Worth a trade as an apolitical election play. While we are cognisant that these external headwinds aren’t likely to dissipate anytime soon, we see a potential trading opportunity on Bursa at current levels given the impending polls. Two out of the past three GEs (i.e. GE14-2018 and GE13-2013) saw ADV surge 54.5% and 52.4% over the 1-month period after the polls compared to the 1-month period before (see Figures #3-4). The exception was GE12-2008 – where ADV fell -13.9% over that said horizon (Figure #2) – likely due to the onslaught of the GFC. Bursa’s market cap (and hence share price) has a strong correlation to its ADV at 78% based on monthly data post GFC. We view Bursa as an apolitical election play – it benefits via ADV boost but without the “political linkages” – making this a rather compelling trade.
Forecast. Unchanged pending Bursa’s 3Q22 results release on 31 Oct. Our FY22 ADV assumption of RM2.06bn (-42% YoY) implies a sequential recovery in 4Q22 at RM1.87bn – there is plausible upside to this should our post-GE15 ADV boost thesis pan out.

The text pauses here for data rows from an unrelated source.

(* ===== verification/_CoqProject ===== *)
-Q . S2P
Prelude.v
Binary.v
Bits.v
BitReader.v
Simple8b.v
Simple8bStream.v
Codec.v
Timestamp.v
Integer.v
Boolean.v
StringCodec.v
Float.v
FloatLaws.v
FloatArray.v
FloatArrayLaws.v
Values.v
ArrayValues.v
Block.v
Bytes.v
Util.v
SSTIndex.v
IndirectIndex.v
IndexLaws.v
IndexDelete.v
Tombstone.v
Discard.v
Entry.v
Cache.v
CacheLaws.v
CachePut.v
CacheRuns.v
CacheReads.v
Wal.v
WalFile.v
MemTable.v
MemTableLaws.v
MemManager.v
Checksum.v
VFile.v
VFileLaws.v
VFileManager.v
SSTWriter.v
SSTWriterLaws.v
SSTAccess.v
SSTReader.v
SSTReaderLaws.v
SSTIter.v
Planner.v
PlannerLaws.v
GoSort.v
MergeBlocks.v
MergeLaws.v
BatchIter.v
BatchLaws.v
Samples.v
Compaction.v
KeyCursor.v
KeyCursorLaws.v
KeyCursorRuns.v
ArrayCursor.v
ArrayCursorLaws.v
CursorRuns.v
(* ===== verification/Prelude.v ===== *)
(** * EquinoxDB, a time-series storage engine

    A model in Rocq of the storage engine under src/, and proofs of what its
    parts do.  EquinoxDB keeps series of timestamped values: they are written to
    a log and to memory tables, flushed as compressed blocks to sorted files
    (SST), merged by compaction, and read back through cursors; large string
    values move to value files.

    ** Parts and files

    - [Prelude]: outcomes of Go calls (a value, an error, a panic), slices with
      a capacity, machine integers, lemmas on lists, the automation ([gomod],
      [len], the databases [go] and [golen]).
    - [Binary]: encoding/binary of the Go library: big-endian words and varints.
    - [Simple8b], [Simple8bStream]: src/pkg/encoding/simple8b/encoding.go, the
      packing of words; the second file has the streaming [Encoder] and
      [Decoder].
    - [Bits]: numbers and bytes as lists of bits; [BitReader]: bit_reader.go.
    - [Codec]: what the codecs share: the sizing of output buffers (module
      [Buffer]) and the interface between a codec and the block functions (module
      [Codec]: the methods as classes, their laws as [CodecLaws]).
    - [Timestamp], [Integer], [Boolean], [StringCodec]: the files timestamp.go,
      int.go, bool.go and string.go of src/storage/codec, each with its streaming
      and its batch codec.  Snappy is the parameter [snappy] of [StringCodec],
      with its documented round trip in [snappy_laws].
    - [Float]: float.go, the streaming codec of floats, each of them its 64 bits, over
      the parameter [bitstream] for github.com/dgryski/go-bitstream; [FloatLaws] has the
      bits it writes and that they are read.  [FloatArray]: the batch codec in the same
      file, with the sums of floats from SpecFloat; [FloatArrayLaws] shows that it writes
      and reads the same bits.
    - [Values]: src/storage/types/values.gen.go and value.go, slices of values.
      The generated file has six copies of the same code; the model has it once,
      over the class [Timestamped], and names the instances after the copies.
    - [ArrayValues]: src/storage/types/arrayvalues.gen.go and arrayvalues.go, the
      columnar arrays, treated in the same way.
    - [Block]: utils.go, pool.go and values.go of src/storage/codec and the block
      functions of its codec files: the pools (module [Pool], from
      src/pkg/pool/generic.go), the format of a block and the dispatch on its
      type.  It uses the codecs through the interface of [Codec]; the float codec
      is a parameter of that interface, which [FloatLaws] implements.
    - [Bytes]: the order of byte strings, bytes.Compare of the Go library.
    - [Util]: src/storage/store/util.go, sorted sets of keys, searches, packing.
    - [SSTIndex]: the index part of src/storage/store/sst_writer.go, the sections of
      an SST file's index and their writer.  [IndirectIndex]: sst_index.go, the index
      read in its bytes through the offsets of its keys.  [IndexLaws] has the
      lookups against the list of sections, [IndexDelete] deletion of keys and of
      ranges of time.  The sort of the library is a parameter with the contract of
      an unstable sort ([sorts]).
    - [Tombstone]: tombstone.go, the file of deletions beside an SST file; gzip is the
      parameter [gzip].
    - [Discard]: vfile_discard.go, the bytes of garbage in each value file.
    - [Checksum]: hash/crc32 of the Go library.
    - [VFile]: vfile_ptr.go, vfile_footer.go, vfile_file.go and vfile_reader.go, the
      value files; the goroutine of a write makes one copy per step.  [VFileLaws] has
      their interleavings and recovery, [VFileManager] vfile_manager.go and
      vfile_region_manager.go.  xxhash is the parameter [Sum64].
    - [SSTWriter]: the rest of sst_writer.go, the writer of data files, over the
      interface [BlockCodec] that [Block] implements; its laws in [SSTWriterLaws].
      [SSTAccess]: sst_block_accessor.go and its generated copies, the blocks of a
      mapped file, of values or of pointers into value files.  [SSTReader]:
      sst_reader.go and sst_batch_deleter.go, the reader with its tombstones and
      iterator; its laws in [SSTReaderLaws] and, for iteration and copies, [SSTIter].
    - [Entry]: src/storage/types/entry.go, the values of one key in memory.
    - [Cache]: src/storage/memory/cache.go, the lock-free skip list of a memory
      table.  A [Put] is a thread with one atomic access to the shared list, or one
      act of [Entry.Add] on its mutex, per step.  [CacheLaws] has the shape of the list and the map it stands for,
      [CachePut] what each step does, [CacheRuns] whole runs of threads,
      [CacheReads] the operations that run alone.
    - [Wal]: the entries of the write-ahead log and their formats, and [WalFile]:
      the log over its mapped file and the reader; wal_file.go, wal_reader.go and
      mmap_file.go of src/storage/store.
    - [MemTable]: src/storage/memory/memtable.go, a cache over its log, with its
      laws in [MemTableLaws]; [MemManager]: memtable_manager.go, the tables of an
      engine and the flusher's queue.
    - [Planner]: planner.go and type_generation.go of src/storage/compactor, which
      files are compacted together; its laws in [PlannerLaws].
    - [GoSort]: [sort.Stable] of the Go library, runs sorted by insertion and merged in
      place, and where it can be relied on.
    - [MergeBlocks]: compact.gen.go of src/storage/compactor, the merge of the blocks
      of a key (the five copies over one class of operations) with the blocks and errors
      of compactor.go and type_errs.go; [MergeLaws] has what one merge gives.
      [BatchIter]: iterator_batch_key.go, the iterator over several files, over the
      interface [BlockSource] that the reader of a file implements; [BatchLaws] has
      what it gives of files in general, [Compaction] of data files, and the inputs on
      which it does not end.  [Samples]: small data files for the witnesses.
    - [KeyCursor]: sst_file_key_cursor.go, its generated readers and the locations of
      sst_file.go, the cursor over the blocks of a key, over the interface [SSTFile];
      [KeyCursorLaws] has its windows and blocks, [KeyCursorRuns] whole readings.
      [ArrayCursor]: array_cursor.gen.go of src/storage/cursor, the cursors over the
      values in memory and in files; laws in [ArrayCursorLaws], and [CursorRuns] puts
      the two together.

    ** What is proved

    - Round trips: every codec, streaming and batch, and across the two; blocks of
      values and of arrays through the pools; the packing of words.
    - Floats: the batch and the streaming codec are the same on all floats but NaN and
      lists that sum up to one, and the batch decoder returns on any input.
    - [Values]: [Deduplicate] against a canonical form, the searches against the
      partition point, [Include] and [Exclude] against filters, [Merge] against
      the overlay of finite maps, and its algebra.  [ArrayValues] refines [Values]
      through the row view of an array.
    - The skip list: every interleaving of [Put]s that do not race for the type of an
      entry is linearizable and keeps the list sorted; every thread returns when it runs
      alone unless another holds the mutex of its entry, and some order of steps makes
      all return; the other operations act as on a finite map.
    - The index of a file: written and read back whole, every lookup against the
      list of its sections, and after any deletions a key holds exactly the times no
      deletion of it covers.
    - Data files: what the writer was given is read back, over any index order and
      value files; a deletion hides exactly its range, in any sequence of deletions;
      a copy block by block holds the same.
    - The log and the tables: entries round-trip, a log cut anywhere is recovered
      up to the cut, a table is durable although it rewrites its log while it reads it
      (as long as no entry grows by that), and the manager loses no table.
    - Value files: any interleaving of writes and of their goroutines keeps every block
      and ends, a file is recovered, and the region manager reads every block back when
      every file is flushed after its copies and before the next is made.
    - The planner: in any history of calls no file is in two plans, what is planned
      together is adjacent, and where its cache and its windows go wrong.
    - Compaction: the overlay of the files, later over earlier, for each key once and in
      order; blocks on which the merge goes round for ever; and 21 blocks of which an
      older one wins, because the order of blocks is no weak order.
    - Cursors: what is given, either way, is what memory holds, else the newest file;
      where blocks are repeated, and where nothing is given at the ends of time.
    - Errors and limits: when packing fails, which inputs panic, and the cases
      where two parts of the code disagree (each a theorem on its own).

    ** Conventions

    A Go function becomes a function on its arguments and the state it changes,
    with result [outcome] when it can fail or panic.  Bytes, [uint64] and [int64]
    are [Z]s with wrap-around written out ([u64], [i64]).  A slice is a list, or a
    [slice] (backing array and length) where the code looks at the capacity or
    writes past the length.  Two slices never share an array in the model unless
    the code depends on it ([EncodeAll] writes over the slice it reads).  Error
    values are strings without the formatted arguments.

    Loops are structural where the code counts; the others take a fuel, computed
    from the input: a round of [encode_all_loop] or [decode_bytes_loop] consumes
    at least one element, so the length plus one is enough; a binary search
    halves its interval, so the length is; a [Put] alone takes at most sixty steps
    per node and a constant ([put_fuel], by the measure of [CachePut]); a search
    passes each node once; and running out is a panic, which the theorems exclude.
    [put_fuel] counts the values of the call too, and a thread that waits for a mutex
    makes no step.  The compaction's loops return the error [no_fuel] when they run out:
    the theorem on its result takes any fuel above the number of blocks, and that a loop
    does not end is stated as [no_fuel] for every fuel, with the states it goes through.

    [sort.Stable] is modelled as it is written where an order that is no weak order
    matters ([GoSort]); [sort.Sort] and [sort.Slice], of which Go documents only the
    result, are parameters with that contract, and the orders of the code are shown to
    meet its condition or the condition is stated on the data ([untangled]).

    What Go leaves open is an argument: the order of a [range] over a map, what
    [rand] draws, what a pool returns.  A file is its content; what another process
    could do to it is not in the model.

    ** Not modelled

    System calls, metrics, configuration, the web console and the benchmarks; locks
    other than the mutex of an entry (an operation under a lock is one step).  A flush of
    a value file that maps it anew while blocks are still copied to it is a panic of the
    model, where the code can write to memory that is no longer mapped.  The store of
    open data files, the garbage collection of value files, the marks of deleted values,
    the snapshot iterator of the compactor and the writing of its new files are not
    modelled; in [SSTIter], copying block by block composes the modelled operations as
    that writing does. *)
From stdpp Require Export base tactics numbers list strings sorting.
From Stdlib Require Export ZArith Lia.

Declare Scope go_scope.
Delimit Scope go_scope with go.
#[global] Open Scope Z_scope.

Tactically upgrade to BUY, TP raised to RM7.00. Our valuation horizon is rolled forward from FY22 to mid-FY23 and we also raise our PE target from 20x to 24x (+1SD 5Y). We reckon our valuation yardstick isn’t excessive considering this is still at a discount to regional peers’ 5Y mean (25.1x). We tactically upgrade our rating on Bursa from Sell to BUY with higher TP of RM7.00 (from RM5.65). With the clock counting down to GE15, we believe investors will start angling on Bursa to ride on the potential near term ADV surge post polling. To recap, during the last election in 2018 (GE14), Bursa’s PE rerated from around mean to peak at +1.7SD (26.7x). In addition, the stock’s foreign shareholding is at a low (Aug: 13.6%), even below the Covid -crisis bottom of 14.7% (May-20).